(** X6.  A write of the file that fails ends the run there, also for an
    answer with a webhook configured: when the PUT throws, the handler
    answers with the failure envelope made of that exception's message;
    when the PUT is answered without success and the text of its body can
    be read, it answers with status 500 and the message
    [GitHub API error: ] followed by the status code.  In both cases the
    PUT is the last request sent. *)
Theorem failed_write_ends_run
  (context : Context) (token : string) (formData : FormData) (c : string)
  (sent sent1 sent2 : list Request) (found : bool) (sha : value) :
  configured (GITHUB_TOKEN (ctx_env context)) = Some token ->
  ctx_formData context = Ok formData ->
  get formData "class" = Some (EString c) ->
  let className := toLowerCase c in
  let url :=
    fileUrl (account context) className (path_of context formData) in
  let put :=
    github_send PUT url token
      (BUpload
         (uploadData (message_of context formData className)
            (get formData "content") sha)) in
  ensureRepo net (account context) className token sent = (Ok found, sent1) ->
  checkFile net url token sent1 = (Ok sha, sent2) ->
  (forall e,
      net sent2 put = Throw e ->
      onRequestPost net context sent
      = (Ok (errorResponse (exn_message e)), (sent2 ++ [put])%list)) /\
  (forall uploadResponse errorText,
      net sent2 put = Ok uploadResponse ->
      ok uploadResponse = false ->
      text_of uploadResponse = Ok errorText ->
      onRequestPost net context sent
      = (Ok {| resp_status := 500;
               resp_headers :=
                 [ ("Content-Type", "application/json");
                   ("Access-Control-Allow-Origin", "*") ];
               resp_body :=
                 BodyFailure
                   ("GitHub API error: "
                      ++ show_status (status uploadResponse)) |},
         (sent2 ++ [put])%list)).
Proof.
  intros Htoken Hform Hclass className url put Hrepo Hcheck.
  rewrite (onRequestPost_steps context token formData c sent Htoken Hform
             Hclass).
  fold className. rewrite Hrepo. split.
  - intros e Hput.
    assert (Hrun :
      uploadFile net (account context) className (path_of context formData)
        (get formData "content") token
        (message_of context formData className) sent1
      = (Throw e, (sent2 ++ [put])%list)).
    { unfold uploadFile. fold url. unfold bind at 1. rewrite Hcheck.
      fold put. run_monad. rewrite Hput. reflexivity. }
    rewrite Hrun. reflexivity.
  - intros uploadResponse errorText Hput Hok Htext.
    rewrite (uploadFile_run net (account context) className
               (path_of context formData) (get formData "content") token
               (message_of context formData className) sent1 sent2 sha
               uploadResponse Hcheck Hput).
    rewrite Hok, Htext. reflexivity.
Qed.

(** X8.  The status of the webhook's response is not looked at: for an
    answer whose upload succeeded, with a script URL configured and a
    content that decodes, whatever JSON value the response parses to is the
    [drive] member of the success envelope, for a response that reports
    success and for one that does not. *)
Theorem webhook_status_ignored
  (context : Context) (token : string) (formData : FormData) (c : string)
  (sent sent1 sent2 : list Request) (found : bool)
  (githubResult : UploadResult) (scriptUrl decoded : string)
  (driveResponse : FetchResponse) (driveResult : json) :
  configured (GITHUB_TOKEN (ctx_env context)) = Some token ->
  ctx_formData context = Ok formData ->
  get formData "class" = Some (EString c) ->
  is_answer formData = true ->
  let className := toLowerCase c in
  let content := get formData "content" in
  let request :=
    driveRequest scriptUrl className (date_of context formData) decoded in
  ensureRepo net (account context) className token sent = (Ok found, sent1) ->
  uploadFile net (account context) className (path_of context formData)
    content token (message_of context formData className) sent1
  = (Ok githubResult, sent2) ->
  configured (GOOGLE_SCRIPT_URL (ctx_env context)) = Some scriptUrl ->
  atob (show content) = Ok decoded ->
  net sent2 request = Ok driveResponse ->
  json_of driveResponse = Ok driveResult ->
  onRequestPost net context sent
  = (Ok (successResponse
           {| sd_message := "Uploaded to " ++ toUpperCase className;
              sd_github := githubResult;
              sd_drive := driveResult |}),
     (sent2 ++ [request])%list).
Proof.
  intros Htoken Hform Hclass Hanswer className content request Hrepo Hupload
    Hscript Hatob Hnet Hjson.
  rewrite (onRequestPost_steps context token formData c sent Htoken Hform
             Hclass).
  fold className content. rewrite Hrepo, Hupload, Hanswer, Hscript.
  unfold sendToDrive. run_monad. rewrite Hatob. fold request.
  rewrite Hnet, Hjson. reflexivity.
Qed.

### Your objective
From top to bottom, reproduce the material exactly.

### Answer below
(** X6.  A write of the file that fails ends the run there, also for an
    answer with a webhook configured: when the PUT throws, the handler
    answers with the failure envelope made of that exception's message;
    when the PUT is answered without success and the text of its body can
    be read, it answers with status 500 and the message
    [GitHub API error: ] followed by the status code.  In both cases the
    PUT is the last request sent. *)
Theorem failed_write_ends_run
  (context : Context) (token : string) (formData : FormData) (c : string)
  (sent sent1 sent2 : list Request) (found : bool) (sha : value) :
  configured (GITHUB_TOKEN (ctx_env context)) = Some token ->
  ctx_formData context = Ok formData ->
  get formData "class" = Some (EString c) ->
  let className := toLowerCase c in
  let url :=
    fileUrl (account context) className (path_of context formData) in
  let put :=
    github_send PUT url token
      (BUpload
         (uploadData (message_of context formData className)
            (get formData "content") sha)) in
  ensureRepo net (account context) className token sent = (Ok found, sent1) ->
  checkFile net url token sent1 = (Ok sha, sent2) ->
  (forall e,
      net sent2 put = Throw e ->
      onRequestPost net context sent
      = (Ok (errorResponse (exn_message e)), (sent2 ++ [put])%list)) /\
  (forall uploadResponse errorText,
      net sent2 put = Ok uploadResponse ->
      ok uploadResponse = false ->
      text_of uploadResponse = Ok errorText ->
      onRequestPost net context sent
      = (Ok {| resp_status := 500;
               resp_headers :=
                 [ ("Content-Type", "application/json");
                   ("Access-Control-Allow-Origin", "*") ];
               resp_body :=
                 BodyFailure
                   ("GitHub API error: "
                      ++ show_status (status uploadResponse)) |},
         (sent2 ++ [put])%list)).
Proof.
  intros Htoken Hform Hclass className url put Hrepo Hcheck.
  rewrite (onRequestPost_steps context token formData c sent Htoken Hform
             Hclass).
  fold className. rewrite Hrepo. split.
  - intros e Hput.
    assert (Hrun :
      uploadFile net (account context) className (path_of context formData)
        (get formData "content") token
        (message_of context formData className) sent1
      = (Throw e, (sent2 ++ [put])%list)).
    { unfold uploadFile. fold url. unfold bind at 1. rewrite Hcheck.
      fold put. run_monad. rewrite Hput. reflexivity. }
    rewrite Hrun. reflexivity.
  - intros uploadResponse errorText Hput Hok Htext.
    rewrite (uploadFile_run net (account context) className
               (path_of context formData) (get formData "content") token
               (message_of context formData className) sent1 sent2 sha
               uploadResponse Hcheck Hput).
    rewrite Hok, Htext. reflexivity.
Qed.

(** X8.  The status of the webhook's response is not looked at: for an
    answer whose upload succeeded, with a script URL configured and a
    content that decodes, whatever JSON value the response parses to is the
    [drive] member of the success envelope, for a response that reports
    success and for one that does not. *)
Theorem webhook_status_ignored
  (context : Context) (token : string) (formData : FormData) (c : string)
  (sent sent1 sent2 : list Request) (found : bool)
  (githubResult : UploadResult) (scriptUrl decoded : string)
  (driveResponse : FetchResponse) (driveResult : json) :
  configured (GITHUB_TOKEN (ctx_env context)) = Some token ->
  ctx_formData context = Ok formData ->
  get formData "class" = Some (EString c) ->
  is_answer formData = true ->
  let className := toLowerCase c in
  let content := get formData "content" in
  let request :=
    driveRequest scriptUrl className (date_of context formData) decoded in
  ensureRepo net (account context) className token sent = (Ok found, sent1) ->
  uploadFile net (account context) className (path_of context formData)
    content token (message_of context formData className) sent1
  = (Ok githubResult, sent2) ->
  configured (GOOGLE_SCRIPT_URL (ctx_env context)) = Some scriptUrl ->
  atob (show content) = Ok decoded ->
  net sent2 request = Ok driveResponse ->
  json_of driveResponse = Ok driveResult ->
  onRequestPost net context sent
  = (Ok (successResponse
           {| sd_message := "Uploaded to " ++ toUpperCase className;
              sd_github := githubResult;
              sd_drive := driveResult |}),
     (sent2 ++ [request])%list).
Proof.
  intros Htoken Hform Hclass Hanswer className content request Hrepo Hupload
    Hscript Hatob Hnet Hjson.
  rewrite (onRequestPost_steps context token formData c sent Htoken Hform
             Hclass).
  fold className content. rewrite Hrepo, Hupload, Hanswer, Hscript.
  unfold sendToDrive. run_monad. rewrite Hatob. fold request.
  rewrite Hnet, Hjson. reflexivity.
Qed.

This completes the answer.